Thursday, January 08, 2009

One of my best jokes, gone for good

One of my favorite contract negotiation stories involves an entertainment lawyer in LA who was reviewing a book publication contract from a Big Ol' NY publisher. The BONY publisher had their usual boilerplate, plus all the stuff the agent had asked for. The lawyer was basically reviewing a done deal.

The lawyer called the VP for contracts and rather stiffly demanded a new clause. "The author's name must be on the cover of the book." The VP was rather astonished the lawyer asked for this, since of course, the author's name is always on the cover. It would be like putting "you must write the book in English" in the contract.

Well, the VP and I have laughed about that story more than once; usually when one of us is being a total nit picker about something. I've told the story myself in talks I've given about book contracts.

And then, today, I discovered via a Tweet from that clever publisher Richard Nash at Softskull Press, that my joke must now be retired.

Here's the cover of one of their new books:




There's an interesting discussion here of how the cover was chosen (and the publisher's initial response)

I'm sorry to lose one of my favorite jokes, but it's interesting to note that with electronic sales venues now, having all the info on the actual book cover might end up going the way of the dodo bird.

By the way, here's the link to Amazon in case you want to know what the book is about!


My pal Lauren over at BiblioBuffet reminded me of a book that needed no title:

13 comments:

All Adither said...

That is too funny. Book must include punctuation and page numbers. Now I have to click through and see what this book IS about.

JES said...

Okay, having read the stuff you linked to, I get it.

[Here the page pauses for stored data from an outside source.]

Lemma postinit_token_load8 s a :
  preinit_done s ->
  outside a (memorySharedAddress s + RTCEMUL_RANDOM_TOKEN_OFFSET) 8 ->
  load8 (memory (postinit_random_token s)) a = load8 (memory s) a.
Proof.
  intros [Htok Hseed] Hout. unfold postinit_random_token.
  destruct (negb (memoryRandomTokenAddress s =? 0)); [| reflexivity].
  cbn [rand memory set_memory set_rand_calls memoryRandomTokenAddress
       memoryRandomTokenSeedAddress].
  unfold TPROTO_SET_RANDOM_TOKEN. rewrite Htok, Hseed.
  rewrite !load8_store32_outside; [reflexivity | |].
  - intros i Hi. pose proof (Hout i ltac:(lia)) as Hi'. clear Hout. addr_solve.
  - intros i Hi. pose proof (Hout (4 + i) ltac:(lia)) as Hi'. clear Hout. addr_solve.
Qed.

Lemma postinit_y2k_facts y2kPatch s :
  memorySharedAddress (postinit_y2k y2kPatch s) = memorySharedAddress s /\
  memoryRandomTokenAddress (postinit_y2k y2kPatch s) = memoryRandomTokenAddress s /\
  memoryRandomTokenSeedAddress (postinit_y2k y2kPatch s) = memoryRandomTokenSeedAddress s /\
  rand_calls (postinit_y2k y2kPatch s) = rand_calls s /\
  y2kPatchEnabled (postinit_y2k y2kPatch s) =
    match y2kPatch with
    | Some (String firstChar _) => y2k_first_char firstChar
    | _ => y2kPatchEnabled s
    end /\
  memory (postinit_y2k y2kPatch s) =
    WRITE_LONGWORD_RAW (memorySharedAddress s) RTCEMUL_Y2K_PATCH
      (if y2k_setting_on y2kPatch then 0xFFFFFFFF else 0) (memory s).
Proof.
  unfold postinit_y2k, y2k_setting_on. destruct y2kPatch as [[| c r] |]; repeat split.
Qed.

(** The states at the five steps of [rtc_postinit] agree on the address
    statics. *)
Lemma postinit_steps_statics rtcType y2kPatch s :
  preinit_done s ->
  preinit_done (postinit_shared s) /\
  preinit_done (postinit_rtc_type rtcType (postinit_shared s)) /\
  preinit_done (postinit_y2k y2kPatch (postinit_rtc_type rtcType (postinit_shared s))) /\
  preinit_done (postinit_datetime
                  (postinit_y2k y2kPatch (postinit_rtc_type rtcType (postinit_shared s)))) /\
  memorySharedAddress
    (postinit_datetime
       (postinit_y2k y2kPatch (postinit_rtc_type rtcType (postinit_shared s)))) =
    memorySharedAddress s /\
  memorySharedAddress (postinit_rtc_type rtcType (postinit_shared s)) = memorySharedAddress s.
Proof.
  intros Hpre.
  assert (H1 : preinit_done (postinit_shared s)) by exact Hpre.
  destruct (postinit_rtc_type_frame rtcType (postinit_shared s)) as (_ & Hb2 & Ht2 & Hs2 & _).
  assert (H2 : preinit_done (postinit_rtc_type rtcType (postinit_shared s))).
  { destruct H1 as [A B]. split; congruence. }
  destruct (postinit_y2k_facts y2kPatch (postinit_rtc_type rtcType (postinit_shared s)))
    as (Hb3 & Ht3 & Hs3 & _).
  assert (H3 : preinit_done (postinit_y2k y2kPatch
                               (postinit_rtc_type rtcType (postinit_shared s)))).
  { destruct H2 as [A B]. split; congruence. }
  assert (Hst : same_statics
                  (postinit_y2k y2kPatch (postinit_rtc_type rtcType (postinit_shared s)))
                  (postinit_datetime
                     (postinit_y2k y2kPatch (postinit_rtc_type rtcType (postinit_shared s)))))
    by (unfold postinit_datetime; apply same_statics_ikb).
  split; [exact H1 |]. split; [exact H2 |]. split; [exact H3 |].
  split; [eapply preinit_done_same; eauto |].
  destruct Hst as (_ & _ & Hb4 & _).
  split; [| exact Hb2]. rewrite Hb4, Hb3, Hb2. reflexivity.
Qed.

But what the heck is on the book's spine???

Kelley said...

amen, Lauren. amen.

spyscribbler said...

Interesting. My first thought was Velvet Underground, too. I think it works for those who know the inspiration, and it will probably make others curious.

Jonathan E. Quist said...

I can hear the booksellers now:
Yes! We have no Bananas!

But I don't get why a biography of Marc Eliot has a picture of Cary Grant on the cover...

Jim Lamb said...

This is definitive proof that marketing people should stay out of the glue room.

Indigo said...

In the case of the Banana book (How else would one describe it without a title), this is a case of less is not always better. I'm one of those people that a catchy title would more likely appeal to my sense of interest. It's not the artwork your trying to sell, but the words themselves. (Hugs)Indigo

BJ said...

The Banana book does have a real name: Rebels Wit Attitude: Subversive Rock Humorists. It's just not on the cover. And the other is Cary Grant: A Biography. I checked that out, because I could just imagine librarians lynching the publishers for giving them books they couldn't possibly catalogue.

Sarah Jensen said...

Thanks Jonathan, I laughed.
And I must be the only perv here. The banana book didn't come off as a comedic take on Rock n Roll to me.
I didn't think slapstick either.
And Cary needs nothing more. :)

Elissa M said...

The Cary Grant cover is fine, but I would so not even pick up a book with nothing but a banana peel on the cover. Be interesting to know if it sells well.

Jane Smith said...

This is nothing new. Years ago (20? 25? It was in the 1908s I think) an acquaintance of mine had a book of his reissued via a new publisher, and they missed his name off the cover entirely in favour of the author of the foreword, who just happened to be the Duke of Edinburgh.

Funny, that.

Kristin Laughtin said...

Wow. I hope I'm correct in assuming that the title and author are at least printed on the spine.

If I saw a cover with such a lack of information in the store though, I would pick it up out of curiosity. Whether I'd buy it would depend on the subject matter, but it would at least grab my attention.



I have a friend who's studying media law right now and is always warning me to put that type of clause in my contract (should I ever get one). I guess I can't roll my eyes at him anymore.

seldom malkied said...

I have a friend, lets call her Saba (its her name) who's just written and self published a book with a title, okay - but no author anywhere!

When this was pointed out, rather than clap her hand to her forehead, she went into a long dissertation on Lacan and French literary theory, about the essential redundancy of the author.